◆ **To do**
Only certain lines below are wanted: those starting at the line containing "induction l as [|x l IH]; intros Himp" and ending at the line containing "Name w = Name v", both included, each retyped exactly.

◆ **Extracted material**
————————
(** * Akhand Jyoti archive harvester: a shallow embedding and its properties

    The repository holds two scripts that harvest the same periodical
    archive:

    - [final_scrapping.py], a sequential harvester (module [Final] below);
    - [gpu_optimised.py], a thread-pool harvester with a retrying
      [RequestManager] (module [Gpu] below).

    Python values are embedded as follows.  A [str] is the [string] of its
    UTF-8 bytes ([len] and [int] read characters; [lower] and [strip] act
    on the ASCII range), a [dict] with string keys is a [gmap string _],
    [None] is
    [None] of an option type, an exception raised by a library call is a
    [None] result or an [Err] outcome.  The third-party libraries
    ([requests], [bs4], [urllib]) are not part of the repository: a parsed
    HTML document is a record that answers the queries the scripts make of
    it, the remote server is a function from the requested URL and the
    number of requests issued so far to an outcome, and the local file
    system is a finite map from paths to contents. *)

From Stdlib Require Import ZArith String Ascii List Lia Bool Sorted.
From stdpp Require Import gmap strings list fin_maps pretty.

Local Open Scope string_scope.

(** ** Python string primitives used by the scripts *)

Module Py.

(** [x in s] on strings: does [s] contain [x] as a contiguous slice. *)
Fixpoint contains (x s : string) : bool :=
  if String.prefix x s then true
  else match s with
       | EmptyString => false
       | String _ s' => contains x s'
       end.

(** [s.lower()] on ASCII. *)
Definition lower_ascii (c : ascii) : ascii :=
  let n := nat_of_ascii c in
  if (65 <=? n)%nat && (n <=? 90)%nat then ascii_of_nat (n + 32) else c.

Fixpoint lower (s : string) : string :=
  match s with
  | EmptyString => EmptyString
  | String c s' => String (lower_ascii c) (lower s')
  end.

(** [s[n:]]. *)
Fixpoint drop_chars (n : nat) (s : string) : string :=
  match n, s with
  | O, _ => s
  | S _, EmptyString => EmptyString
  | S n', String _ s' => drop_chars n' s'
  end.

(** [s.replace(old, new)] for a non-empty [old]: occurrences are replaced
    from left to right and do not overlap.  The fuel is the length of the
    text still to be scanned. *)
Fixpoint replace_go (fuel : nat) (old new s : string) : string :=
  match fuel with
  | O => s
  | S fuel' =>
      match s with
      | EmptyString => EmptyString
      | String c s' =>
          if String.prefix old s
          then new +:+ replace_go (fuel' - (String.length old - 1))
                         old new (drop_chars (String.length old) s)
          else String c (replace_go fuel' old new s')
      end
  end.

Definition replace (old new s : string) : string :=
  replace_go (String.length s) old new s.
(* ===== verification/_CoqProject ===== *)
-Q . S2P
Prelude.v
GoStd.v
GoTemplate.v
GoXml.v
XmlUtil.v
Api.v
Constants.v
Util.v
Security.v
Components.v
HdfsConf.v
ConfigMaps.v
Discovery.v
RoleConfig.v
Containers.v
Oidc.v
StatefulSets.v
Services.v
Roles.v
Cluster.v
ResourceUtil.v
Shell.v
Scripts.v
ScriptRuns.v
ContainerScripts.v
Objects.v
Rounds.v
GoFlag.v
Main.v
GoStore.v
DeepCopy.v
————————
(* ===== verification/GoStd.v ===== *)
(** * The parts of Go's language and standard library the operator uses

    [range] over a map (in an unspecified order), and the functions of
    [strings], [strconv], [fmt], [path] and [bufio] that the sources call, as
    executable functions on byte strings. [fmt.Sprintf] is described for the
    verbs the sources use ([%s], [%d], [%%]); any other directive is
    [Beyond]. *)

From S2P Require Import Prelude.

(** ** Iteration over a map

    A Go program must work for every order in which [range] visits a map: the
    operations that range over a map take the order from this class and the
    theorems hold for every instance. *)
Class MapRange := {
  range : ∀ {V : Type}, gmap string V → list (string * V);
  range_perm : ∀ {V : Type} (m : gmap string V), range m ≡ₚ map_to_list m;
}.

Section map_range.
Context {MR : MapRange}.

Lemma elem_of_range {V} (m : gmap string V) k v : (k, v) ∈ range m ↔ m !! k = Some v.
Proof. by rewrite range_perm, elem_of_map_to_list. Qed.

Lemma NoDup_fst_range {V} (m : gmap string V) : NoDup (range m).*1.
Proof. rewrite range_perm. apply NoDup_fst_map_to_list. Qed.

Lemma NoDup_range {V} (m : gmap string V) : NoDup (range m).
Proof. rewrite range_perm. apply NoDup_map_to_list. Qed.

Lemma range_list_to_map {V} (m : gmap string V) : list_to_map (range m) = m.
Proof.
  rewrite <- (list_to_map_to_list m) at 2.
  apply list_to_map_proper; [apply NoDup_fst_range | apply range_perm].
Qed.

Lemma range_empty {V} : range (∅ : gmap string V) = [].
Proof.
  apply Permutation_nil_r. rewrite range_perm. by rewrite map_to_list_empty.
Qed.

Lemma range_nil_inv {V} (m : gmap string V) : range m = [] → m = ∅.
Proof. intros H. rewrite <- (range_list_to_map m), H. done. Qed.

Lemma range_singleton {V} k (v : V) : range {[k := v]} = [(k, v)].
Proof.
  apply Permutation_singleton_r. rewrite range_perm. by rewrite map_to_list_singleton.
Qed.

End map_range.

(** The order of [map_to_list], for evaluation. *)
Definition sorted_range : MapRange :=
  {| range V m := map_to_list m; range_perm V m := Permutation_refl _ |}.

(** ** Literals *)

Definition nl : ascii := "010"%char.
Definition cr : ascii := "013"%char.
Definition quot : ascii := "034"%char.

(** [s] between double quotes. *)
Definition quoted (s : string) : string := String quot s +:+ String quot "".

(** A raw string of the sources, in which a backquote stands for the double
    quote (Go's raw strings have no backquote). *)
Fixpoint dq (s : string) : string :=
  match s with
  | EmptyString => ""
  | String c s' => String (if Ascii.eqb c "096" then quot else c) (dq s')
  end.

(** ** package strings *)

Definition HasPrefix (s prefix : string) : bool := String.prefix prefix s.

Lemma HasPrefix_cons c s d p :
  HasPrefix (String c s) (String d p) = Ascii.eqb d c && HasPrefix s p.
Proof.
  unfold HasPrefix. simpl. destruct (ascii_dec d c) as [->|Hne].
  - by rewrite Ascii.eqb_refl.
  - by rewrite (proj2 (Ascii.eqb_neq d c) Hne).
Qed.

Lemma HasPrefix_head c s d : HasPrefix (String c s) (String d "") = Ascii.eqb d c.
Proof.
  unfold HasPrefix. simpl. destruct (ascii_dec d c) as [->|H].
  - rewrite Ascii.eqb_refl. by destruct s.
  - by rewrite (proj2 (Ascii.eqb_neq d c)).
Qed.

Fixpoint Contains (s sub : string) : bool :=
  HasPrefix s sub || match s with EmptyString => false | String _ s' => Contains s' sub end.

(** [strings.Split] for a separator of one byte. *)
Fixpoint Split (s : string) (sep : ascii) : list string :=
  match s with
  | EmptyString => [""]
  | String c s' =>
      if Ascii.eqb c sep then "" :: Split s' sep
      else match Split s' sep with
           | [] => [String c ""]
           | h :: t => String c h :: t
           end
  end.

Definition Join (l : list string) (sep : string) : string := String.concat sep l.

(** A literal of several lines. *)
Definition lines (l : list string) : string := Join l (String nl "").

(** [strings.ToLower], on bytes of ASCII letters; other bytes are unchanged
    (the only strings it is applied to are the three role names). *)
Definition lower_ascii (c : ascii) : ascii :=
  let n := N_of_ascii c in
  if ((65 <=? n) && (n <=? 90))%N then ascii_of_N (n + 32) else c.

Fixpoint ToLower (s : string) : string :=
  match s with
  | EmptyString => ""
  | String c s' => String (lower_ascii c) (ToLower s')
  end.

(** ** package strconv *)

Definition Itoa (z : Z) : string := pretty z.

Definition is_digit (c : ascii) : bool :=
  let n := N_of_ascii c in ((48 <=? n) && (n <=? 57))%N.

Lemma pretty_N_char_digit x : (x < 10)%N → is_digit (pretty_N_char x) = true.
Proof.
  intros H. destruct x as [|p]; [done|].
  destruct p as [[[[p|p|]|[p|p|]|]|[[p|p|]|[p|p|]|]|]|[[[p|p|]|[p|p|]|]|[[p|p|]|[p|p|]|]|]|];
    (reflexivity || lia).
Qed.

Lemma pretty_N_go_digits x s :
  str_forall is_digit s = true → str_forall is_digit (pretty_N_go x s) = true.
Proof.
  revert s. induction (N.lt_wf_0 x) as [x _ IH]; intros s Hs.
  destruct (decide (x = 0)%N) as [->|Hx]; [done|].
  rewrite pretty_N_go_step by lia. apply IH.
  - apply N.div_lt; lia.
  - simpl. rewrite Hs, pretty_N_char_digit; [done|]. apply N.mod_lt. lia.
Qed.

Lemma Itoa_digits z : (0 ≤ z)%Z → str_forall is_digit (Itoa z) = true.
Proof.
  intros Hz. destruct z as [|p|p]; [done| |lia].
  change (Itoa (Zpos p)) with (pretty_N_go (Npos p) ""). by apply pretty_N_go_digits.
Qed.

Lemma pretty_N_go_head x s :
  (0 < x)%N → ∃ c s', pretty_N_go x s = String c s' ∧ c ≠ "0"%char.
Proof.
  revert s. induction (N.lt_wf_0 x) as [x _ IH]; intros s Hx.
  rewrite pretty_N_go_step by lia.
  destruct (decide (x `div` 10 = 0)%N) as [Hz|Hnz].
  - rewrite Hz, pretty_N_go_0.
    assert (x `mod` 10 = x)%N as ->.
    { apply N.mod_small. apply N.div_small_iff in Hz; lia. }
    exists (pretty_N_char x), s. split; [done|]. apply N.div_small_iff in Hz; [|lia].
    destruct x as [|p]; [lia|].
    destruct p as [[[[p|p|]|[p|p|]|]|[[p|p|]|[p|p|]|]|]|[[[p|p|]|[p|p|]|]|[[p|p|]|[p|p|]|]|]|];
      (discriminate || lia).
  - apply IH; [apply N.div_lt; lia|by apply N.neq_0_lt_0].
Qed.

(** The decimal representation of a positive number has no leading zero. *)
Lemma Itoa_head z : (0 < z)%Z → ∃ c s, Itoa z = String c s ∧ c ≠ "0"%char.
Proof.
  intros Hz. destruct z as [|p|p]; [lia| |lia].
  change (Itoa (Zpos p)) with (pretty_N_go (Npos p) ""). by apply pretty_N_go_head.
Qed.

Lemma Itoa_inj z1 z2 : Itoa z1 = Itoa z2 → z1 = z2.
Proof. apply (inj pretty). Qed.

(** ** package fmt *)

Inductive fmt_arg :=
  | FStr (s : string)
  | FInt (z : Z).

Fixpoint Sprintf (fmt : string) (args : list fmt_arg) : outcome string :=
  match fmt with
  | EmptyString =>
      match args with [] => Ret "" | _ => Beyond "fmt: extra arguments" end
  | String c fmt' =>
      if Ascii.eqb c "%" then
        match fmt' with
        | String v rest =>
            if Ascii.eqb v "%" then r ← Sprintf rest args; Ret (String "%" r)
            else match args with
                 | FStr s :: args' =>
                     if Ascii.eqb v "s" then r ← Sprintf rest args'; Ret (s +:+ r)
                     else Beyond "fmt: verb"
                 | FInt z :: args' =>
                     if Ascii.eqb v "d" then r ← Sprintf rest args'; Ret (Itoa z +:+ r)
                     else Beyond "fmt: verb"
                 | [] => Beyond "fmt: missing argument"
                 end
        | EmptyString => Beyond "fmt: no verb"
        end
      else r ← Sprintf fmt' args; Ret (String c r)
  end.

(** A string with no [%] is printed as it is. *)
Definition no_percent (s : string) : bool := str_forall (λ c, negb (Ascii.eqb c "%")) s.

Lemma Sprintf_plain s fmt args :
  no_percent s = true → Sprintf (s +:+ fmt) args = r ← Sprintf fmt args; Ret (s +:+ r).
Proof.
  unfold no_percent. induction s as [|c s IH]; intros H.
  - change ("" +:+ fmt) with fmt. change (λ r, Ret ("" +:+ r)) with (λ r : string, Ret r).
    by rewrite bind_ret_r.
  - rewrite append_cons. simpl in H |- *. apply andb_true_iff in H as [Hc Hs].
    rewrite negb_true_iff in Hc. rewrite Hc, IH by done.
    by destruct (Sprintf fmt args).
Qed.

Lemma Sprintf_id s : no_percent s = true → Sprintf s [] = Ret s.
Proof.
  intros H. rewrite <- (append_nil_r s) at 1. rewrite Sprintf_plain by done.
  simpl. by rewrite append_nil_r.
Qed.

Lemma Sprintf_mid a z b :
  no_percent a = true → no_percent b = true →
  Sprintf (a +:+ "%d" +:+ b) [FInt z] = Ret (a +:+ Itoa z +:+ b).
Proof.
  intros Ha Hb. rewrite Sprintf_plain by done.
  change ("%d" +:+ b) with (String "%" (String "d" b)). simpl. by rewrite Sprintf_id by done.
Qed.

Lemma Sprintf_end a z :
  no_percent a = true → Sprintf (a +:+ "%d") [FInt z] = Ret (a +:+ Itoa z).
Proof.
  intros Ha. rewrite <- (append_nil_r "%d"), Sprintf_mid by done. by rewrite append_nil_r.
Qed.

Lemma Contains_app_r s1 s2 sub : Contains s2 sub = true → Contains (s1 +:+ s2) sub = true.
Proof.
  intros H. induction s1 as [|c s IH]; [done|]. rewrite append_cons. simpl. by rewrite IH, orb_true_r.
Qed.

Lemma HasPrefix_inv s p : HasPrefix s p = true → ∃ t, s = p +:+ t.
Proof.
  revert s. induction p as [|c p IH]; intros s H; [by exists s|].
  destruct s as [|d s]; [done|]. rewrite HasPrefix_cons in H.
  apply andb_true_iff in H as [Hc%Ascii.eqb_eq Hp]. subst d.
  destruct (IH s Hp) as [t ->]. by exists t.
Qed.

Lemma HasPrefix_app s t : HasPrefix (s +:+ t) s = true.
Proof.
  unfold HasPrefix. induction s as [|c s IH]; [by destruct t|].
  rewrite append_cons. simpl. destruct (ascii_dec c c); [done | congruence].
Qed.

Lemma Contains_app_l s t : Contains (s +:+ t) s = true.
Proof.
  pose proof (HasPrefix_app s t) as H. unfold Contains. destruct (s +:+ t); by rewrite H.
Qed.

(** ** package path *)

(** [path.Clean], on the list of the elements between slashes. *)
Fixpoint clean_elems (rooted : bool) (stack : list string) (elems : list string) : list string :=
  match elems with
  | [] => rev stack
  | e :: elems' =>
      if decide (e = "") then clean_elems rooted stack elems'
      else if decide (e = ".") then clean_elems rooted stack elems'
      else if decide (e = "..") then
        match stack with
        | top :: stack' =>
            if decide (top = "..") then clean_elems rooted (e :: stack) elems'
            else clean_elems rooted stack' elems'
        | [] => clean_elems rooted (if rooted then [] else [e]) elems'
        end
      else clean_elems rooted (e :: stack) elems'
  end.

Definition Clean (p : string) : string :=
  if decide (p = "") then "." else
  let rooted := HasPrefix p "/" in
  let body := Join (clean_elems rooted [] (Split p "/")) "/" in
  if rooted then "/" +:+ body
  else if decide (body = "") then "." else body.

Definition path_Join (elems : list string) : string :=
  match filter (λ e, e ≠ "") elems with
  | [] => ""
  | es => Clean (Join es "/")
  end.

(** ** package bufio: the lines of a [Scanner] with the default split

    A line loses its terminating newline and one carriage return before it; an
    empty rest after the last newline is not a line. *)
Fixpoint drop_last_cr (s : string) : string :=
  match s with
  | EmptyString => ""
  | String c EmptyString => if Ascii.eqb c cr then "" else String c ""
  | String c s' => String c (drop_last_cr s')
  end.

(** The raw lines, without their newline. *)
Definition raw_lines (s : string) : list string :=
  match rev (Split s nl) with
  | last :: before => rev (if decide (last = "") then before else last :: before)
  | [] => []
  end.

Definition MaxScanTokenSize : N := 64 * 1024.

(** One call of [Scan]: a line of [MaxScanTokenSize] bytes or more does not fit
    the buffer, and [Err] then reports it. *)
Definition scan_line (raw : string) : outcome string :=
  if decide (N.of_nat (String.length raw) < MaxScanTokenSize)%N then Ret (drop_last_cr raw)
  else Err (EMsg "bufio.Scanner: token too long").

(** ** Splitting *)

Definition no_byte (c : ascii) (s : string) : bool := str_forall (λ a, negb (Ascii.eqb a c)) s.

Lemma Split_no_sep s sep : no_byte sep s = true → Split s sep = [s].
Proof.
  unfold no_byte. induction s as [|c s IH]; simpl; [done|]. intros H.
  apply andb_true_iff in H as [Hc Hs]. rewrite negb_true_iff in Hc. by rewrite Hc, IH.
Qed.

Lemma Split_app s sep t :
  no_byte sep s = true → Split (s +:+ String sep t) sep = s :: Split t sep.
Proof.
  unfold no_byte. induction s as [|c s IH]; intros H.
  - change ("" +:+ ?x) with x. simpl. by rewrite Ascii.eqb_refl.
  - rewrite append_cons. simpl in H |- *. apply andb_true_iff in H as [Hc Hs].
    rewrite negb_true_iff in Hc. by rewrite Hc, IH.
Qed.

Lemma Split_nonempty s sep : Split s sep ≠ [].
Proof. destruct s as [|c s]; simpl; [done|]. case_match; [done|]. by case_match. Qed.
————————
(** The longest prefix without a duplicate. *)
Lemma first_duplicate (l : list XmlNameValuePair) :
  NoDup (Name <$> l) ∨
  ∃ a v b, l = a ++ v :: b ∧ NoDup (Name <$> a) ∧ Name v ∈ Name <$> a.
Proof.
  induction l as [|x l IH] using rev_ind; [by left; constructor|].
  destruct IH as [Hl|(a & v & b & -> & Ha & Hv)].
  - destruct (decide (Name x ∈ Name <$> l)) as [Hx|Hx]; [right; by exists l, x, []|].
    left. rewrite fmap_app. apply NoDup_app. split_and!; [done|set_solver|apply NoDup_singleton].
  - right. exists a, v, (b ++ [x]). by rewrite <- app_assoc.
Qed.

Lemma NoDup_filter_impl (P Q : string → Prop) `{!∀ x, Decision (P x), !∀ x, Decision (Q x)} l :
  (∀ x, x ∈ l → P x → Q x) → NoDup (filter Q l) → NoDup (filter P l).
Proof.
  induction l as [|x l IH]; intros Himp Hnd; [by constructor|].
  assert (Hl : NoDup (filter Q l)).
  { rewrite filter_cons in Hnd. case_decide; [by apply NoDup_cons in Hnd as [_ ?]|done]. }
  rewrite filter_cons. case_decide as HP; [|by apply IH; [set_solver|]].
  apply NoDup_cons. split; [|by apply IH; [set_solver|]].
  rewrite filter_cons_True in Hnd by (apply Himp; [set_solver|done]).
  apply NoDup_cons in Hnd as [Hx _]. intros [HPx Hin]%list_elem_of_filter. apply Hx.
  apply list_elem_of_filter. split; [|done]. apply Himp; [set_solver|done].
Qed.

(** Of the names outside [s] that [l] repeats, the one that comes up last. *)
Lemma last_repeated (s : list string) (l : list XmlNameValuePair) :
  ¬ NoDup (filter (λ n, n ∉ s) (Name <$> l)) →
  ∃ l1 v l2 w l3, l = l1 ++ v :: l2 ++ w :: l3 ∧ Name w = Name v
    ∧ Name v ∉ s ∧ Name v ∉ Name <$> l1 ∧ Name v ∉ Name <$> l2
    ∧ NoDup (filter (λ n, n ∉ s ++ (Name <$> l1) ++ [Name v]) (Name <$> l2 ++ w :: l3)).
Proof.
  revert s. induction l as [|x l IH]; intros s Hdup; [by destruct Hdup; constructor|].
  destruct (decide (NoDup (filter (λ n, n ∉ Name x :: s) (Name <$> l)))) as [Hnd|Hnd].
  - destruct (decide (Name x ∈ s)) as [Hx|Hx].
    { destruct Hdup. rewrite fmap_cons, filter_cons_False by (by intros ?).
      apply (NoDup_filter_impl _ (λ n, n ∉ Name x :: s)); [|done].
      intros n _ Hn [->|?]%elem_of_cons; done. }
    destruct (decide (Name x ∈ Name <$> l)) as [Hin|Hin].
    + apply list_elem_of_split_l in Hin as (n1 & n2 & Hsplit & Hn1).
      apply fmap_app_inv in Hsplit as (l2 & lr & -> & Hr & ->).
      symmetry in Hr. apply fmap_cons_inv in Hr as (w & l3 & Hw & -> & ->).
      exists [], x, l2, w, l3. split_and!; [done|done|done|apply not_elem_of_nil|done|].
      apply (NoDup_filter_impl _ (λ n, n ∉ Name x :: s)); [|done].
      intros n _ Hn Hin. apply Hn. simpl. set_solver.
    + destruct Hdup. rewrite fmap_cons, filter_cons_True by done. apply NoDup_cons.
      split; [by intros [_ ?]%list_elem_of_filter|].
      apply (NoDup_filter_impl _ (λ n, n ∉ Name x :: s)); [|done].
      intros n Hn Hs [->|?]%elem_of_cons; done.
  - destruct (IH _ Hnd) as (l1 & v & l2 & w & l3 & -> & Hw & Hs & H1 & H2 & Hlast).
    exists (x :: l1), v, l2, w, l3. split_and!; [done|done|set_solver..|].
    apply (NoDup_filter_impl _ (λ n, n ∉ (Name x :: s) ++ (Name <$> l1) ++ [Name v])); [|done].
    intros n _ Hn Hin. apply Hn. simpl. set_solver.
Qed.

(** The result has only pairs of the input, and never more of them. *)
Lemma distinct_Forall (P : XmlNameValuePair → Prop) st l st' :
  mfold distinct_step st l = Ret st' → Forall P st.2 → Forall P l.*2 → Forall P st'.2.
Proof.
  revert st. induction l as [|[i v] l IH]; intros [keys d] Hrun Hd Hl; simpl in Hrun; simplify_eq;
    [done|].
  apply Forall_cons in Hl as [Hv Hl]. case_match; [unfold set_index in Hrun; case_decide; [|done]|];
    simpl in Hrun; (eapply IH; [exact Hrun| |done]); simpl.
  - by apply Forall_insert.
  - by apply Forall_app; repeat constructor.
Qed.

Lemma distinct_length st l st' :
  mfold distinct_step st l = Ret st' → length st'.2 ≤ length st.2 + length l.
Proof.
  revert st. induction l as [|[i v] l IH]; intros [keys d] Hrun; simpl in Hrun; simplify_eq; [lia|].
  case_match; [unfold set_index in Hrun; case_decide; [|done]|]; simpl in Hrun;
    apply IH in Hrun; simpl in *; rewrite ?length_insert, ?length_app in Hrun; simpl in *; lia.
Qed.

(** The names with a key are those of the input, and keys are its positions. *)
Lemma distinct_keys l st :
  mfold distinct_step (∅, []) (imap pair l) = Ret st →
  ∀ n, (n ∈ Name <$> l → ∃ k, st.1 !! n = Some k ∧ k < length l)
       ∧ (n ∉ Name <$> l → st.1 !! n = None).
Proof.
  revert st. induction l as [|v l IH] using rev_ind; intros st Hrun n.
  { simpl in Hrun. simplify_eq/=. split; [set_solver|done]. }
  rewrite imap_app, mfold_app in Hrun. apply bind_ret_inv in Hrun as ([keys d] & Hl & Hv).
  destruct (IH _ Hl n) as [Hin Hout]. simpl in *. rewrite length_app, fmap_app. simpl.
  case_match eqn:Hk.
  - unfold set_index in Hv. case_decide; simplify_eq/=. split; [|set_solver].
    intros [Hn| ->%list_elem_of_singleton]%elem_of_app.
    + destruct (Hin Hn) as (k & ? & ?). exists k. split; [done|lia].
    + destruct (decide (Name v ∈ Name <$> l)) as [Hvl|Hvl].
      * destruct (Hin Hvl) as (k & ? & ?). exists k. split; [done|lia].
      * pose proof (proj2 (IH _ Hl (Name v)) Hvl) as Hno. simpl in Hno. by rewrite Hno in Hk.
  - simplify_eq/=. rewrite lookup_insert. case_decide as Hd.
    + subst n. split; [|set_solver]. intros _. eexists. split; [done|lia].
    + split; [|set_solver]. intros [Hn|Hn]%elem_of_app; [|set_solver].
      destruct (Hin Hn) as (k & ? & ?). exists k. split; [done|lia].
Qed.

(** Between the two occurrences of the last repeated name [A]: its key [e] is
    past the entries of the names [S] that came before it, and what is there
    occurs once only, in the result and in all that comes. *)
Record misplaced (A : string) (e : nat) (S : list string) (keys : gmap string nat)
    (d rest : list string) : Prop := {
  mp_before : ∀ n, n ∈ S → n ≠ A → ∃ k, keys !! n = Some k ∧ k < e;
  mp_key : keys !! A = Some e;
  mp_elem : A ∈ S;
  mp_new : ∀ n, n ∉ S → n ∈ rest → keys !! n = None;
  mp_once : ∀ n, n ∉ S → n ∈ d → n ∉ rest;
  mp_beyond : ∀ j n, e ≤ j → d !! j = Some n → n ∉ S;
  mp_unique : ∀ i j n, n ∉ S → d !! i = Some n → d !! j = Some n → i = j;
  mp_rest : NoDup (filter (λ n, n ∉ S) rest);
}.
————————
◆ **The completed task**
  induction l as [|x l IH]; intros Himp Hnd; [by constructor|].
  assert (Hl : NoDup (filter Q l)).
  { rewrite filter_cons in Hnd. case_decide; [by apply NoDup_cons in Hnd as [_ ?]|done]. }
  rewrite filter_cons. case_decide as HP; [|by apply IH; [set_solver|]].
  apply NoDup_cons. split; [|by apply IH; [set_solver|]].
  rewrite filter_cons_True in Hnd by (apply Himp; [set_solver|done]).
  apply NoDup_cons in Hnd as [Hx _]. intros [HPx Hin]%list_elem_of_filter. apply Hx.
  apply list_elem_of_filter. split; [|done]. apply Himp; [set_solver|done].
Qed.

(** Of the names outside [s] that [l] repeats, the one that comes up last. *)
Lemma last_repeated (s : list string) (l : list XmlNameValuePair) :
  ¬ NoDup (filter (λ n, n ∉ s) (Name <$> l)) →
  ∃ l1 v l2 w l3, l = l1 ++ v :: l2 ++ w :: l3 ∧ Name w = Name v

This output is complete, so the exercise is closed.